Two new and exciting additions to the dynamic geometry system GeoGebra are explored. Zoltán Kovács and Jonathan H. Yu explore the automated discovery of theorems in elementary planar geometry, introducing a new GeoGebra command and tool, Discovery, with which it is possible to analyse geometric figures for salient patterns and properties. Zoltán Kovács and Róbert Vajda introduce another new GeoGebra feature, the Compare command, which allows to automatically obtain proofs of conjectures not only about equalities, but also about inequalities. Given that GeoGebra is hugely popular with the community of secondary schools' math teachers, the possible applications to education are real, opening the automated deduction area to a new community of non-experts who are eager to use new and intelligent tools for educational purposes. The paper by Pedro Quaresma and Vanda Santos discusses precisely this problem: how can we bring automated theorem tools and methods to the practice of the secondary schools? What are the strong and weak points, and how can we begin to address them? Four applications of automated deduction to university-level education are presented. Clemens Eisenhofer and Martin Riener use an SMT solver for tracing the execution of code, in a bounded model-checking style, to help on teaching how to program. Merlin Carl, Hinrich Lorenzen and Michael Schmitz present and analyse the employment of the Diproche system, a natural language proof checker, within a one-semester mathematics beginners lecture. The system is used to check the students' solution attempts to prove exercises in set theory and elementary number theory, and to give them immediate feedback. Jørgen Villadsen, Asta Halkjær From and Patrick Blackburn describe a natural deduction formalization of intuitionistic and classical propositional logic in the Isabelle/Pure framework. John Boyland describes the evolution of SASyLF, an educational proof assistant for teaching type theory, from 2008 to 2021, reviewing its strong points, its weak points and the plans to address the latter as well as to continue the development of this tool, that has been used in courses at several universities in the USA.

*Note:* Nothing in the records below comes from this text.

(** * pywwt layers: a shallow embedding of [pywwt/layers.py]

    The development follows the source file top to bottom: the column
    guesser, the unit resolver, the trait machinery of [TableLayer]
    (validators, observers, the change listener), construction,
    [update_data], and finally the heap of layers and managers with
    [remove], [_add_layer] and [remove_layer]. *)

From Stdlib Require Import String Ascii List Bool Arith Lia QArith.
From Stdlib Require Import Sorting.Sorted Sorting.Permutation.
From stdpp Require Import base option list strings gmap.

Open Scope string_scope.
Open Scope list_scope.

(** ** Python strings *)

Module PyStr.

(** [str.lower] on the ASCII range; other code points are left alone. *)
Definition lower_ascii (c : ascii) : ascii :=
  let n := nat_of_ascii c in
  if (65 <=? n)%nat && (n <=? 90)%nat then ascii_of_nat (n + 32) else c.

Fixpoint lower (s : string) : string :=
  match s with
  | EmptyString => EmptyString
  | String c r => String (lower_ascii c) (lower r)
  end.

(** [s.startswith(p)] *)
Definition startswith (p s : string) : bool := String.prefix p s.

(** ['sep'.join(l)] *)
Fixpoint join (sep : string) (l : list string) : string :=
  match l with
  | [] => ""
  | [x] => x
  | x :: r => x ++ sep ++ join sep r
  end.

(** [sorted(l)] on strings, ordered by code point. *)
Fixpoint insert_sorted (x : string) (l : list string) : list string :=
  match l with
  | [] => [x]
  | y :: r => if String.leb x y then x :: y :: r else y :: insert_sorted x r
  end.

Definition sorted (l : list string) : list string :=
  foldr insert_sorted [] l.

End PyStr.

(** ** Python lists *)

Module PyList.

(** [l.count(x)] *)
Definition count (x : string) (l : list string) : nat :=
  length (filter (fun y => y = x) l).

(** [sum(l)] for a list of booleans. *)
Definition sum (l : list bool) : nat :=
  length (filter (fun b => b = true) l).

(** [l.index(True)]: the position of the first [True]; the length of the
    list stands for the [ValueError] of a list with none. *)
Fixpoint index_true (l : list bool) : nat :=
  match l with
  | [] => 0
  | true :: _ => 0
  | false :: r => S (index_true r)
  end.

End PyList.

(** ** The column guesser *)

Definition stem_pairs : list (string * string) :=
  [("ra", "dec"); ("lon", "lat"); ("lng", "lat")].

(** The body of the [for lon, lat in ...] loop of [guess_lon_lat_columns].
    Python's [None] is [None]; a column name is [Some name]. *)
Fixpoint guess_loop (colnames colnames_lower : list string)
    (pairs : list (string * string)) : option string * option string :=
  match pairs with
  | [] => (None, None)
  | (lon, lat) :: rest =>
      if (PyList.count lon colnames_lower =? 1)%nat
         && (PyList.count lat colnames_lower =? 1)%nat
      then (Some lon, Some lat)
      else
        let lon_match := map (PyStr.startswith lon) colnames_lower in
        let lat_match := map (PyStr.startswith lat) colnames_lower in
        if (PyList.sum lon_match =? 1)%nat && (PyList.sum lat_match =? 1)%nat
        then (colnames !! PyList.index_true lon_match,
              colnames !! PyList.index_true lat_match)
        else guess_loop colnames colnames_lower rest
  end.

Definition guess_lon_lat_columns (colnames : list string)
    : option string * option string :=
  let colnames_lower := map PyStr.lower colnames in
  guess_loop colnames colnames_lower stem_pairs.

Example guess_radec :
  guess_lon_lat_columns ["RA"; "Dec"; "Vmag"] = (Some "ra", Some "dec").
Proof. reflexivity. Qed.

Example guess_prefix :
  guess_lon_lat_columns ["RA_deg"; "Dec_deg"; "pm_ra"] = (Some "RA_deg", Some "Dec_deg").
Proof. reflexivity. Qed.

(** ** [base64.b64encode] *)

Module Base64.

Definition alphabet : string :=
  "ABCDEFGHIJKLMNOPQRSTUVWXYZabcdefghijklmnopqrstuvwxyz0123456789+/".

Definition sextet (n : N) : ascii :=
  match String.get (N.to_nat (n mod 64)) alphabet with
  | Some c => c
  | None => "="%char
  end.

Fixpoint encode (bytes : list N) : string :=
  match bytes with
  | [] => EmptyString
  | [a] =>
      let n := (a * 65536)%N in
      String (sextet (n / 262144)) (String (sextet (n / 4096)) "==")
  | [a; b] =>
      let n := (a * 65536 + b * 256)%N in
      String (sextet (n / 262144)) (String (sextet (n / 4096))
        (String (sextet (n / 64)) "="))
  | a :: b :: c :: rest =>
      let n := (a * 65536 + b * 256 + c)%N in
      String (sextet (n / 262144)) (String (sextet (n / 4096))
        (String (sextet (n / 64)) (String (sextet n) (encode rest))))
  end.

Definition b64encode (s : string) : string :=
  encode (map N_of_ascii (list_ascii_of_string s)).

Example b64encode_ra_dec :
  b64encode ("RA,Dec" ++ String "013"%char (String "010"%char EmptyString))
  = "UkEsRGVjDQo=".
Proof. reflexivity. Qed.

End Base64.

(** ** Python values, exceptions and the libraries the module imports *)

(** The values that flow through traits and messages: [None], a string, a
    number, a unit object. *)
Inductive Value (U : Type) : Type :=
  | VNone
  | VStr (s : string)
  | VFloat (q : Q)
  | VUnit (u : U).
Arguments VNone {U}.
Arguments VStr {U} s.
Arguments VFloat {U} q.
Arguments VUnit {U} u.

Inductive Exn : Type :=
  | ValueError (msg : string)
  | KeyError (msg : string)
  | TypeError
  | AttributeError
  | IndexError
  | TraitError
  | UnitError        (* astropy's [u.Unit(x)] rejected [x] *)
  | RecursionError.

(** A column of an astropy table, as far as this module looks at it: its
    name and its unit ([None] when the column carries none). *)
Record Column (U : Type) : Type := mkColumn {
  cname : string;
  cunit : option U
}.
Arguments mkColumn {U} cname cunit.
Arguments cname {U} c.
Arguments cunit {U} c.

Definition Table (U : Type) : Type := list (Column U).

(** [forallb] over all unordered pairs: no two entries are equal for [eqb]. *)
Fixpoint distinct_by {A : Type} (eqb : A -> A -> bool) (l : list A) : bool :=
  match l with
  | [] => true
  | x :: r => forallb (fun y => negb (eqb x y)) r && distinct_by eqb r
  end.

(** What the module takes from [astropy.units] and [astropy.table]
    ([table_write t] is the text [t.write] produces in the [ascii.basic]
    format with a comma as delimiter and no comment line).  [Unit]'s decidable Leibniz equality is object identity (the
    same registry entry, hence the same dictionary key); [unit_eqb] is
    astropy's [==], equality of what the units measure.  [u_Unit imperial x]
    is [u.Unit(x)], inside [u.imperial.enable()] when [imperial] is set;
    [None] is the exception astropy raises on what it cannot read. *)
Class Libraries : Type := {
  Unit : Type;
  Unit_eq_dec :: EqDecision Unit;
  unit_eqb : Unit -> Unit -> bool;
  unit_str : Unit -> string;
  u_Unit : bool -> Value Unit -> option Unit;
  u_deg : Unit; u_hour : Unit; u_hourangle : Unit;
  u_m : Unit; u_foot : Unit; u_inch : Unit; u_mile : Unit; u_km : Unit;
  u_au : Unit; u_lyr : Unit; u_pc : Unit; u_Mpc : Unit;
  table_write : Table Unit -> string;
  unit_eqb_refl : forall u, unit_eqb u u = true;
  unit_eqb_sym : forall u v, unit_eqb u v = unit_eqb v u;
  unit_eqb_trans : forall u v w,
    unit_eqb u v = true -> unit_eqb v w = true -> unit_eqb u w = true;
  u_Unit_unit : forall imperial u, u_Unit imperial (VUnit u) = Some u;
  u_Unit_None : forall imperial, u_Unit imperial VNone = None;
  u_Unit_hourangle : u_Unit false (VStr "hourangle") = Some u_hourangle;
  lon_units_distinct :
    distinct_by unit_eqb [u_deg; u_hour; u_hourangle] = true;
  alt_units_distinct :
    distinct_by unit_eqb
      [u_m; u_foot; u_inch; u_mile; u_km; u_au; u_lyr; u_pc; u_Mpc] = true
}.

(** ** A state-and-exception monad

    A Python call runs on the mutable state and either returns or raises;
    what it wrote before raising stays written. *)

Definition M (S A : Type) : Type := S -> S * (Exn + A).

Definition ret {S A} (a : A) : M S A := fun s => (s, inr a).
Definition raise {S A} (e : Exn) : M S A := fun s => (s, inl e).
Definition bind {S A B} (m : M S A) (k : A -> M S B) : M S B :=
  fun s => match m s with
           | (s', inr a) => k a s'
           | (s', inl e) => (s', inl e)
           end.
Definition lift {S A} (r : Exn + A) : M S A := fun s => (s, r).
Definition gets {S A} (f : S -> A) : M S A := fun s => (s, inr (f s)).
Definition modify {S} (f : S -> S) : M S unit := fun s => (f s, inr tt).

Notation "'do' x <- m ;; k" := (bind m (fun x => k))
  (at level 10, x name, m at level 99, k at level 200, only parsing).
Notation "'run' m ;; k" := (bind m (fun _ => k))
  (at level 10, m at level 99, k at level 200, only parsing).

(** ** A small unit registry

    An instance of [Libraries] on which the model runs: a unit is a name, a
    physical dimension and a scale (angles in arcseconds, times in seconds,
    lengths in tenths of a millimetre, rounded for the astronomical ones).
    Two units are [==] when dimension and scale agree; they are the same
    object when the name agrees too. *)

Module Sample.

Inductive Dim : Type := Angle | Time | Length | Mass.

Record SUnit : Type := mkSUnit { sname : string; sdim : Dim; sscale : N }.

#[global] Instance Dim_eq_dec : EqDecision Dim.
Proof. solve_decision. Defined.

#[global] Instance SUnit_eq_dec : EqDecision SUnit.
Proof. solve_decision. Defined.

Definition seqb (a b : SUnit) : bool :=
  bool_decide (sdim a = sdim b) && (sscale a =? sscale b)%N.

Definition deg := mkSUnit "deg" Angle 3600.
Definition hourangle := mkSUnit "hourangle" Angle 54000.
Definition arcmin := mkSUnit "arcmin" Angle 60.
Definition hour := mkSUnit "h" Time 3600.
Definition second := mkSUnit "s" Time 1.
Definition kg := mkSUnit "kg" Mass 1.
Definition m := mkSUnit "m" Length 10000.
Definition foot := mkSUnit "ft" Length 3048.
Definition inch := mkSUnit "inch" Length 254.
Definition mile := mkSUnit "mi" Length 16093440.
Definition km := mkSUnit "km" Length 10000000.
Definition au := mkSUnit "AU" Length 1495978707000000.
Definition lyr := mkSUnit "lyr" Length 94607304725808000000.
Definition pc := mkSUnit "pc" Length 308567758149136730000.
Definition Mpc := mkSUnit "Mpc" Length 308567758149136730000000000.
(** [u.Unit("60 arcmin")], [u.Unit("0.001 km")]: equal to [deg] and to [m],
    and other objects. *)
Definition arcmin60 := mkSUnit "60 arcmin" Angle 3600.
Definition millikm := mkSUnit "0.001 km" Length 10000.

Definition names : list (string * SUnit) :=
  [("deg", deg); ("degree", deg); ("hourangle", hourangle);
   ("arcmin", arcmin); ("60 arcmin", arcmin60);
   ("h", hour); ("hour", hour); ("hr", hour); ("s", second); ("kg", kg);
   ("m", m); ("meter", m); ("0.001 km", millikm); ("km", km);
   ("AU", au); ("au", au); ("lyr", lyr); ("pc", pc); ("Mpc", Mpc)].

Definition imperial_names : list (string * SUnit) :=
  [("ft", foot); ("foot", foot); ("inch", inch); ("mi", mile); ("mile", mile)].

Fixpoint lookup_name (s : string) (l : list (string * SUnit)) : option SUnit :=
  match l with
  | [] => None
  | (k, v) :: r => if String.eqb s k then Some v else lookup_name s r
  end.

Definition parse (imperial : bool) (x : Value SUnit) : option SUnit :=
  match x with
  | VUnit v => Some v
  | VStr s =>
      match lookup_name s names with
      | Some v => Some v
      | None => if imperial then lookup_name s imperial_names else None
      end
  | _ => None
  end.

(** The header line of the table; the rows play no part in what follows. *)
Definition write (t : Table SUnit) : string :=
  PyStr.join "," (map cname t) ++ String "010"%char EmptyString.

Lemma seqb_refl v : seqb v v = true.
Proof.
  unfold seqb. rewrite bool_decide_eq_true_2 by reflexivity.
  apply N.eqb_refl.
Qed.

Lemma seqb_sym v w : seqb v w = seqb w v.
Proof.
  unfold seqb. rewrite N.eqb_sym. f_equal.
  apply bool_decide_ext. split; congruence.
Qed.

Lemma seqb_trans a b c : seqb a b = true -> seqb b c = true -> seqb a c = true.
Proof.
  unfold seqb. rewrite !andb_true_iff, !bool_decide_eq_true, !N.eqb_eq.
  intros [-> ->] [-> ->]. split; reflexivity.
Qed.

#[global] Instance libs : Libraries := {|
  Unit := SUnit;
  unit_eqb := seqb;
  unit_str := sname;
  u_Unit := parse;
  u_deg := deg; u_hour := hour; u_hourangle := hourangle;
  u_m := m; u_foot := foot; u_inch := inch; u_mile := mile; u_km := km;
  u_au := au; u_lyr := lyr; u_pc := pc; u_Mpc := Mpc;
  table_write := write;
  unit_eqb_refl := seqb_refl;
  unit_eqb_sym := seqb_sym;
  unit_eqb_trans := seqb_trans;
  u_Unit_unit := fun _ _ => eq_refl;
  u_Unit_None := fun _ => eq_refl;
  u_Unit_hourangle := eq_refl;
  lon_units_distinct := eq_refl;
  alt_units_distinct := eq_refl
|}.

End Sample.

For their help in reviewing the papers, the editors would like to thank the other members of the Programme Committee of ThEdu'21: Francisco Botana (University of Vigo at Pontevedra, Spain); David Cerna (Czech Academy of Sciences Institute of Computer Science, Czech Republic); Ludovic Font (École Polytechnique de Montréal, Canada); Filip Marić (University of Belgrade, Serbia); Adolfo Neto (UTFPR, Brazil); Philippe Richard (University of Montreal, Canada); Vanda Santos (University of Aveiro, Portugal); Wolfgang Schreiner (Research Institute for Symbolic Computation (RISC), Austria) and Jørgen Villadsen (Technical University of Denmark, Denmark).
We, the volume editors, hope that this collection of papers will further promote the development of theorem-proving based software, and that it will allow to improve the mutual understanding between computer scientists, mathematicians and stakeholders in education.
While this volume goes to press, the next edition of the ThEdu workshop is being prepared: ThEdu'22 will be a satellite event of 11th International Joint Conference on Automated Reasoning, IJCAR 2022, to be held in Haifa (Israel), in August 2022, as part of FLoC 2022.